EXERCISE BRIEF
Write the data below out in full, exactly as it stands.

INFORMATION PROVIDED
|---|
(** All links joined: the classes are the connected components. *)
Lemma unite_all_correct es p :
  forest p -> Forall (fun e => e.1 < length p /\ e.2 < length p) es ->
  exists p', unite_all p es = Ok p' /\ length p' = length p /\ forest p' /\
    forall x y, x < length p -> joined p' x y <-> rtc (hop p es) x y.
Proof.
  revert p. induction es as [|[i j] es IH]; intros p Hf Hes.
  - exists p. split; [done|]. split; [done|]. split; [done|]. intros x y Hx. split; intros H.
    + apply rtc_once. now left.
    + apply joined_rtc; [done..|]. eapply rtc_into; [|exact H]. intros a b [?|[Hin|Hin]]; [now apply rtc_once|..]; now apply not_elem_of_nil in Hin.
  - apply Forall_cons in Hes as [[Hi Hj] Hes]. cbn in Hi, Hj. cbn [unite_all].
    destruct (unite_correct p i j Hf Hi Hj) as (p1 & -> & Hl1 & Hf1 & Hj1). cbn [bind_outcome].
    destruct (IH p1 Hf1) as (p' & E & Hl & Hf' & Hjn); [now rewrite Hl1|]. exists p'. split; [done|]. split; [congruence|]. split; [done|].
    intros x y Hx. rewrite Hjn by lia. split; apply rtc_into; intros a b Hab.
    + destruct Hab as [Hab|Hab]; [|apply rtc_once; right; set_solver]. apply Hj1 in Hab.
      assert (hop p ((i, j) :: es) i j) as Hij by (right; left; left). assert (hop p ((i, j) :: es) j i) as Hji by (right; right; left).
      destruct Hab as [H|[[H1 H2]|[H1 H2]]]; [apply rtc_once; now left|..].
      all: eapply rtc_l; [left; exact H1|]; eapply rtc_l; [first [exact Hij|exact Hji]|]; apply rtc_once; now left.
    + apply rtc_once. assert (forall z, z < length p -> joined p z z) as Hrefl.
      { intros z Hz. destruct (Hf z Hz) as (r & n & H). exists r, n, n. done. }
      destruct Hab as [H|[H|H]]; [left; apply Hj1; auto|..]; (apply elem_of_cons in H as [[= -> ->]|H]; [left; apply Hj1|right; auto]).
      * right. left. auto.
      * right. right. auto.
Qed.

(** The array of singletons. *)
Lemma singletons_forest n : forest (seq 0 n).
Proof.
  intros x Hx. rewrite length_seq in Hx. exists x, 0. constructor. apply lookup_seq. lia.
Qed.
(** A database whose links stay in their sets. *)
Definition db_ok (sets : list (list Rec)) : Prop :=
  forall s set, sets !! s = Some set -> set_ok set /\ Forall (fun r => Forall (local s) (links_of r)) set.

Section Sound.
Context (into_values : gmap nat (list nat) -> list (list nat)).
Hypothesis values_perm : forall m, into_values m ≡ₚ (map_to_list m).*2.

Lemma build_spec records :
  Forall source_ok records ->
  exists gs db, components records gs /\ build into_values records = Ok db /\ db_ok (lock_sets db) /\
    order db = assign_ids (length records) gs /\ by_name db = name_ids (order db) records /\
    Forall2 (Forall2 (moved (by_name db) (Some <$> records))) gs (lock_sets db).
Proof.
  intros Hs. destruct (partition_spec into_values values_perm records) as (gs & E & Hc). unfold build. rewrite E. cbn [bind_outcome].
  destruct (take_sets_spec (name_ids (assign_ids (length records) gs) records) gs (Some <$> records)) as (sets & us & -> & Hsets).
  - now apply components_nodup with records.
  - intros o Ho. rewrite (c_cover _ _ Hc) in Ho. apply elem_of_seq in Ho. destruct (lookup_lt_is_Some_2 records o) as [r Hr]; [lia|].
    exists r. now rewrite list_lookup_fmap, Hr.
  - cbn [bind_outcome]. exists gs. eexists. split; [done|]. split; [done|]. cbn. split; [|done]. intros s set Hset.
    destruct (Forall2_lookup_r _ _ _ _ _ Hsets Hset) as (g & Hg & Hm). now apply (built_set records gs Hs Hc s g).
Qed.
|---|
EXERCISE ANSWER
(** All links joined: the classes are the connected components. *)
Lemma unite_all_correct es p :
  forest p -> Forall (fun e => e.1 < length p /\ e.2 < length p) es ->
  exists p', unite_all p es = Ok p' /\ length p' = length p /\ forest p' /\
    forall x y, x < length p -> joined p' x y <-> rtc (hop p es) x y.
Proof.
  revert p. induction es as [|[i j] es IH]; intros p Hf Hes.
  - exists p. split; [done|]. split; [done|]. split; [done|]. intros x y Hx. split; intros H.
    + apply rtc_once. now left.
    + apply joined_rtc; [done..|]. eapply rtc_into; [|exact H]. intros a b [?|[Hin|Hin]]; [now apply rtc_once|..]; now apply not_elem_of_nil in Hin.
  - apply Forall_cons in Hes as [[Hi Hj] Hes]. cbn in Hi, Hj. cbn [unite_all].
    destruct (unite_correct p i j Hf Hi Hj) as (p1 & -> & Hl1 & Hf1 & Hj1). cbn [bind_outcome].
    destruct (IH p1 Hf1) as (p' & E & Hl & Hf' & Hjn); [now rewrite Hl1|]. exists p'. split; [done|]. split; [congruence|]. split; [done|].
    intros x y Hx. rewrite Hjn by lia. split; apply rtc_into; intros a b Hab.
    + destruct Hab as [Hab|Hab]; [|apply rtc_once; right; set_solver]. apply Hj1 in Hab.
      assert (hop p ((i, j) :: es) i j) as Hij by (right; left; left). assert (hop p ((i, j) :: es) j i) as Hji by (right; right; left).
      destruct Hab as [H|[[H1 H2]|[H1 H2]]]; [apply rtc_once; now left|..].
      all: eapply rtc_l; [left; exact H1|]; eapply rtc_l; [first [exact Hij|exact Hji]|]; apply rtc_once; now left.
    + apply rtc_once. assert (forall z, z < length p -> joined p z z) as Hrefl.
      { intros z Hz. destruct (Hf z Hz) as (r & n & H). exists r, n, n. done. }
      destruct Hab as [H|[H|H]]; [left; apply Hj1; auto|..]; (apply elem_of_cons in H as [[= -> ->]|H]; [left; apply Hj1|right; auto]).
      * right. left. auto.
      * right. right. auto.
Qed.

(** The array of singletons. *)
Lemma singletons_forest n : forest (seq 0 n).
Proof.
  intros x Hx. rewrite length_seq in Hx. exists x, 0. constructor. apply lookup_seq. lia.
Qed.
(** A database whose links stay in their sets. *)
Definition db_ok (sets : list (list Rec)) : Prop :=
  forall s set, sets !! s = Some set -> set_ok set /\ Forall (fun r => Forall (local s) (links_of r)) set.

Section Sound.
Context (into_values : gmap nat (list nat) -> list (list nat)).
Hypothesis values_perm : forall m, into_values m ≡ₚ (map_to_list m).*2.

Lemma build_spec records :
  Forall source_ok records ->
  exists gs db, components records gs /\ build into_values records = Ok db /\ db_ok (lock_sets db) /\
    order db = assign_ids (length records) gs /\ by_name db = name_ids (order db) records /\
    Forall2 (Forall2 (moved (by_name db) (Some <$> records))) gs (lock_sets db).
Proof.
  intros Hs. destruct (partition_spec into_values values_perm records) as (gs & E & Hc). unfold build. rewrite E. cbn [bind_outcome].
  destruct (take_sets_spec (name_ids (assign_ids (length records) gs) records) gs (Some <$> records)) as (sets & us & -> & Hsets).
  - now apply components_nodup with records.
  - intros o Ho. rewrite (c_cover _ _ Hc) in Ho. apply elem_of_seq in Ho. destruct (lookup_lt_is_Some_2 records o) as [r Hr]; [lia|].
    exists r. now rewrite list_lookup_fmap, Hr.
  - cbn [bind_outcome]. exists gs. eexists. split; [done|]. split; [done|]. cbn. split; [|done]. intros s set Hset.
    destruct (Forall2_lookup_r _ _ _ _ _ Hsets Hset) as (g & Hg & Hm). now apply (built_set records gs Hs Hc s g).
Qed.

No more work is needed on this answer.